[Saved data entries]

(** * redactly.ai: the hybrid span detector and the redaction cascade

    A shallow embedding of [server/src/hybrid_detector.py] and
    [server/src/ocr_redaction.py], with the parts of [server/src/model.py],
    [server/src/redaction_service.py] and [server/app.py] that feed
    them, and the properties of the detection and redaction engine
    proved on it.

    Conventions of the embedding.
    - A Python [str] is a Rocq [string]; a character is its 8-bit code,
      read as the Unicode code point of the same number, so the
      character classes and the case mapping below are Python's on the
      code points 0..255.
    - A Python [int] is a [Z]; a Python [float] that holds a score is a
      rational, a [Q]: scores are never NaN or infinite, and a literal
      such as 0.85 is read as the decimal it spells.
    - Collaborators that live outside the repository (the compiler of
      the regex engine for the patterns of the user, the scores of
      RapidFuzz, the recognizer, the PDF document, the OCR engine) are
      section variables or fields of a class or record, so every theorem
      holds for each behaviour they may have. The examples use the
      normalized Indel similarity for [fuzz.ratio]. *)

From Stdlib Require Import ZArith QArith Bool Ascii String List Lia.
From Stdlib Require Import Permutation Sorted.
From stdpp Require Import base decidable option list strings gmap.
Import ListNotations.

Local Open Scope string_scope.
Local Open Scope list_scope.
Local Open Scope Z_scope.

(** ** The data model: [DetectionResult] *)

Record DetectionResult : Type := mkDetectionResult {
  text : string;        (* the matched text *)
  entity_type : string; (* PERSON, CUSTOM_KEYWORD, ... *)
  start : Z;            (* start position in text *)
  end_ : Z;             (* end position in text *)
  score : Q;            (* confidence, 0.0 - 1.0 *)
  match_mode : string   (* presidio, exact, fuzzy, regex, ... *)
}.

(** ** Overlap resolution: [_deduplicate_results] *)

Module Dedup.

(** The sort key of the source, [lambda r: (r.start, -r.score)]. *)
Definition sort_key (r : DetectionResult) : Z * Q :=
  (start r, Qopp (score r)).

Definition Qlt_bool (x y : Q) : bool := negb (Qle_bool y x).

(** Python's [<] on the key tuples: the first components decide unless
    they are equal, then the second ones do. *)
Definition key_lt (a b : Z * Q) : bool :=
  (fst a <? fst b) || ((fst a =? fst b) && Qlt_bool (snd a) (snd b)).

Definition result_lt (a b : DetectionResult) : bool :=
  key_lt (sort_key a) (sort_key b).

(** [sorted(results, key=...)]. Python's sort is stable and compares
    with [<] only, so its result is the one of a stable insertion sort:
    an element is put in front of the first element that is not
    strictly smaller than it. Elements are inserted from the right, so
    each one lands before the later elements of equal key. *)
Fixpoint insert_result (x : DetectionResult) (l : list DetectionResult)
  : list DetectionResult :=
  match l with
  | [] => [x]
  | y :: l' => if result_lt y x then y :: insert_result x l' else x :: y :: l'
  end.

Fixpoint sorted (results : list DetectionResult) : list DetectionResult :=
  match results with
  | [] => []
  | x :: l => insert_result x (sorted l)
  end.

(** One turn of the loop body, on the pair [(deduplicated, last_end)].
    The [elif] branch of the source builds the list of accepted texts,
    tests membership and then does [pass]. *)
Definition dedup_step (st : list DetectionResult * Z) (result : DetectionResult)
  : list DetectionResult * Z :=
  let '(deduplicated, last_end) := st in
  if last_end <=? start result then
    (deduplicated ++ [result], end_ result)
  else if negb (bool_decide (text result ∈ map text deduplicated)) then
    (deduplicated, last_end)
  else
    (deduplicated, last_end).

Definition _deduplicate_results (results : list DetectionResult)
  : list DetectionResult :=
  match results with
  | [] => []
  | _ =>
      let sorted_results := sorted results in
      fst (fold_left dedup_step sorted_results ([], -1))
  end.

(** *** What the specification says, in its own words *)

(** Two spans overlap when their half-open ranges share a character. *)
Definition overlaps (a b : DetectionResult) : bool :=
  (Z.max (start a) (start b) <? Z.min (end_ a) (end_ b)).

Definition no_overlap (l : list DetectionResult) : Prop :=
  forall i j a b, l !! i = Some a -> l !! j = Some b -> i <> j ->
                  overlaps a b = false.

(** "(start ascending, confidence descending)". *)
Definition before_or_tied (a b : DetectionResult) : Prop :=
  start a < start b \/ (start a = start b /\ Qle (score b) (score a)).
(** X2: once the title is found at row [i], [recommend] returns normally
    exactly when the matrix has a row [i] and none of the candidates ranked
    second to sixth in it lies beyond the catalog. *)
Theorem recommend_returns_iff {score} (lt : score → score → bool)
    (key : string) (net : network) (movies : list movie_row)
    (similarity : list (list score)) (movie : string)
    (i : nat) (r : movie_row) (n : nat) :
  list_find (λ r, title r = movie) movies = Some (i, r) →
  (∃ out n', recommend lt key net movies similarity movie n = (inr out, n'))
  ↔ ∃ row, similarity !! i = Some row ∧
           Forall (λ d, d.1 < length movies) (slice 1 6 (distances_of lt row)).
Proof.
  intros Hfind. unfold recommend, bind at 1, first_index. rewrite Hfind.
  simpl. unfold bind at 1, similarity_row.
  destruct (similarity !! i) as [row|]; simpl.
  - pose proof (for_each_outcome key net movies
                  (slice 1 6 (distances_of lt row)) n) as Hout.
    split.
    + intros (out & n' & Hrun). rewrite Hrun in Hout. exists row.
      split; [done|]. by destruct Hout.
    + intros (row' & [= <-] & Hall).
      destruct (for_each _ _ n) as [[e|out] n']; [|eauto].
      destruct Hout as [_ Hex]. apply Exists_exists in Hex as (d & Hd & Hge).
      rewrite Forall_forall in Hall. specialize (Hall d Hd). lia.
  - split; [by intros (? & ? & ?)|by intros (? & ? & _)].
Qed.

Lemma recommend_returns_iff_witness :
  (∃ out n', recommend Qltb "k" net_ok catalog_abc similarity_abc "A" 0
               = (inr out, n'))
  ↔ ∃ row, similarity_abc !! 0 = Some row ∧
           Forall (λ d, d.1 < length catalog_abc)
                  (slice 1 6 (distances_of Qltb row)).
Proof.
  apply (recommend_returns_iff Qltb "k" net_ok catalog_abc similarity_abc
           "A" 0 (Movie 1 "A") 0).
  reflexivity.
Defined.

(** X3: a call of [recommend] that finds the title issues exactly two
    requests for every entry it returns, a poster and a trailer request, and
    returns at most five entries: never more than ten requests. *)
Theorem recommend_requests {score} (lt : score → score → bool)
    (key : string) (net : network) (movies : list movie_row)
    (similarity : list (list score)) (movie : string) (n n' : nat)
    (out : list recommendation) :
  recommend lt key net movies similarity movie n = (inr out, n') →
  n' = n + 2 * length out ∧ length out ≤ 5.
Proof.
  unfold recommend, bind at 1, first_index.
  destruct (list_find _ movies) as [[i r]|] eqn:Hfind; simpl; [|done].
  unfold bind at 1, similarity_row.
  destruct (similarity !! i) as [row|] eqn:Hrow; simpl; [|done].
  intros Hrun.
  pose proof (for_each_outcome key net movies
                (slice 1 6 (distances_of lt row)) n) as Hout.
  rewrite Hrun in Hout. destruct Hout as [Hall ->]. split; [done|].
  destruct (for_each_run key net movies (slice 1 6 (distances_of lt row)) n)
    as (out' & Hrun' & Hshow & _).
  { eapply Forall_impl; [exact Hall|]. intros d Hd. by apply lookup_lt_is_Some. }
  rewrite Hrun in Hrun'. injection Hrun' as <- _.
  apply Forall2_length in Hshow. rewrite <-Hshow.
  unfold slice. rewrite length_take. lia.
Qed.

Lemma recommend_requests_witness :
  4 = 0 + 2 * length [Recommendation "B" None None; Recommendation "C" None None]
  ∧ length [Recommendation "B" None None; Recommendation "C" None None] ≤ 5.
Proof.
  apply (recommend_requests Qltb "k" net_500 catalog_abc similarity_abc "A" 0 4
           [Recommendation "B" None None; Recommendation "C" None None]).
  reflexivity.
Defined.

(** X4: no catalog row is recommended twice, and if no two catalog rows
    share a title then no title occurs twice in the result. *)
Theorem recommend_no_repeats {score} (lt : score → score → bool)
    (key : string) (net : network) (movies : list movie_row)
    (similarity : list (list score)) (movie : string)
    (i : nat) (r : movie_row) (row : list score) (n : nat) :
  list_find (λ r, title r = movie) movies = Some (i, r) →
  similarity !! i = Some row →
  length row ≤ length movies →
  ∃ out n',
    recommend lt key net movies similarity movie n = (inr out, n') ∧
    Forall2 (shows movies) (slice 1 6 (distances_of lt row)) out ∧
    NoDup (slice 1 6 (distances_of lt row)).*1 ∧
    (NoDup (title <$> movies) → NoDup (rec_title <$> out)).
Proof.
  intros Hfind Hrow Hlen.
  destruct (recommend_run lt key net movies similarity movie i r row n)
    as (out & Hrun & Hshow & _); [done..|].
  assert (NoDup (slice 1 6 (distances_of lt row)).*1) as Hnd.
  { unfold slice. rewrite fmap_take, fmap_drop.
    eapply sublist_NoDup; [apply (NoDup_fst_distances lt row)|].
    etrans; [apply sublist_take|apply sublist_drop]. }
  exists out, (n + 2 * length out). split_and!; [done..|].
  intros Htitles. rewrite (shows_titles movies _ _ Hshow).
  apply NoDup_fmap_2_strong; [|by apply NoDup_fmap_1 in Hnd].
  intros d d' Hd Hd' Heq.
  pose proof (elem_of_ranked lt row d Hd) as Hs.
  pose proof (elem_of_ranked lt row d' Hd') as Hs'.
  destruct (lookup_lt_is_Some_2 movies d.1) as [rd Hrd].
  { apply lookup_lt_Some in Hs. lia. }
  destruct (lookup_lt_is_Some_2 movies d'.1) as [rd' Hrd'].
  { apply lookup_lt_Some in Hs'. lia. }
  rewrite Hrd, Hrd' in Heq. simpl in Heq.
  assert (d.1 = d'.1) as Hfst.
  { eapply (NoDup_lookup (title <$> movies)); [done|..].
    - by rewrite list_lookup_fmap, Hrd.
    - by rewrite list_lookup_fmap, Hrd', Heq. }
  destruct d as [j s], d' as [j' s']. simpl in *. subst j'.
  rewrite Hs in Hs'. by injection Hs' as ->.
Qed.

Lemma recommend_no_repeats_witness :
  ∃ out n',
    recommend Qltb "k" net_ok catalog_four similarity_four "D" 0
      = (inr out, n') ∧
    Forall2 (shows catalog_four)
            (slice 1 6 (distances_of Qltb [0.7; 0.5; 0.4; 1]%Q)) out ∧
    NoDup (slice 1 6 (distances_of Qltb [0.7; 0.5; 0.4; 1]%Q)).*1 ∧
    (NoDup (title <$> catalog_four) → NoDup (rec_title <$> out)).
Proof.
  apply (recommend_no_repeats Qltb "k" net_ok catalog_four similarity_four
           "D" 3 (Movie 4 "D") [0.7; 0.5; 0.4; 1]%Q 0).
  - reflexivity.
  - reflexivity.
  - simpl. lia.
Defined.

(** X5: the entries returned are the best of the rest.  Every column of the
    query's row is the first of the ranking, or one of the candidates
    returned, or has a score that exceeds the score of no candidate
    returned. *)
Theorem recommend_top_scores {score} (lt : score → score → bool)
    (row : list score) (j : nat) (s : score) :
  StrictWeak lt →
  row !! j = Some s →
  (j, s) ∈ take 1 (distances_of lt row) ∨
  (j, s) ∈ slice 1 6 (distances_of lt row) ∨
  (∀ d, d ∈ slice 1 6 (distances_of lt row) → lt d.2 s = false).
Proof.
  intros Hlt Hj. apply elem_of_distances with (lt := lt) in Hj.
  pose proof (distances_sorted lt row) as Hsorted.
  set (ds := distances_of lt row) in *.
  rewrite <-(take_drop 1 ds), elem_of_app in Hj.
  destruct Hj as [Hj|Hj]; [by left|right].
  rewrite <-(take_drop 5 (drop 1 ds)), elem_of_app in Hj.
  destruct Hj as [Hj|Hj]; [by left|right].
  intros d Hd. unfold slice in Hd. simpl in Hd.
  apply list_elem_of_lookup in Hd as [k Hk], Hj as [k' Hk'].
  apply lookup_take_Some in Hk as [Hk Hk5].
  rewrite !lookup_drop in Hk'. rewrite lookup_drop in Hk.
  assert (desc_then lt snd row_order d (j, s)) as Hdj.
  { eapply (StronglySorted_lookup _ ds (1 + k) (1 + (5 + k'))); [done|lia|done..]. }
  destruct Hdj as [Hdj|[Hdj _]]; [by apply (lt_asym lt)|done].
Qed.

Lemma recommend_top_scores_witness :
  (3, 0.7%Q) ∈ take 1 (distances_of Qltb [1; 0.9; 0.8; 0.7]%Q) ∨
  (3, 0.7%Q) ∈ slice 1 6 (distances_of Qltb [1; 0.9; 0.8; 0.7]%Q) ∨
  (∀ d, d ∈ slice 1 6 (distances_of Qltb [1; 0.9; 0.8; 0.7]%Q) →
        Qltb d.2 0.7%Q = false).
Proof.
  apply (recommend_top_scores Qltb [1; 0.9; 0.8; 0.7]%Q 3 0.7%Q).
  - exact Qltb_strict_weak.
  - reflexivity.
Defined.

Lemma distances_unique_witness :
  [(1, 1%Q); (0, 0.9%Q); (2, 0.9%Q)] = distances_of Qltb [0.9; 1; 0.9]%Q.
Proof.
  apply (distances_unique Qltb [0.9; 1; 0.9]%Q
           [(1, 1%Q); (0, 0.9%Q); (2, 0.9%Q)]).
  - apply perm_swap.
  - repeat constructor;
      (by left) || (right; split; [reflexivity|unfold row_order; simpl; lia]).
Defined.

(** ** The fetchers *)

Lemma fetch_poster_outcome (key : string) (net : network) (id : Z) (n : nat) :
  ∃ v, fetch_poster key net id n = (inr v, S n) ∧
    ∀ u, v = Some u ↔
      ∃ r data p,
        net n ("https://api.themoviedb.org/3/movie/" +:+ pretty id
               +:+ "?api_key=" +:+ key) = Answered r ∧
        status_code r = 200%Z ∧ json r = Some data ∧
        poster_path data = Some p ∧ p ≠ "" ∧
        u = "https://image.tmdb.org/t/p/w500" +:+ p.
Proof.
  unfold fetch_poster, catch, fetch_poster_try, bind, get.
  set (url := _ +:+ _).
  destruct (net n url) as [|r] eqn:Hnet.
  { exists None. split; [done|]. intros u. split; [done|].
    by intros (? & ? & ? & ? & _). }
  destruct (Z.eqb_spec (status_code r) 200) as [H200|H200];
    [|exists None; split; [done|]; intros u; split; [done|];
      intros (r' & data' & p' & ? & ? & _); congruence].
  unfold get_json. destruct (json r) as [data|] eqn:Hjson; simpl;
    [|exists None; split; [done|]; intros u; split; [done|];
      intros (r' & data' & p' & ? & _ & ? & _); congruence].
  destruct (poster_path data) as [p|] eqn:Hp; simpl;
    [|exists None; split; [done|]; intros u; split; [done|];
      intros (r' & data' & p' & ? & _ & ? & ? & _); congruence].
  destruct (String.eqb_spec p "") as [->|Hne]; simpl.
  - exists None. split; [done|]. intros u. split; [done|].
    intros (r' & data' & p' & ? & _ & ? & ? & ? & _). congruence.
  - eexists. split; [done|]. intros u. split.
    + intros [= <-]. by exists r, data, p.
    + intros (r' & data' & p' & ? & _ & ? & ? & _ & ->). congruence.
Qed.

▶ Directions
Pull out each line of the records holding the string "engine".

▶ Task answer
    them, and the properties of the detection and redaction engine
      the regex engine for the patterns of the user, the scores of
      RapidFuzz, the recognizer, the PDF document, the OCR engine) are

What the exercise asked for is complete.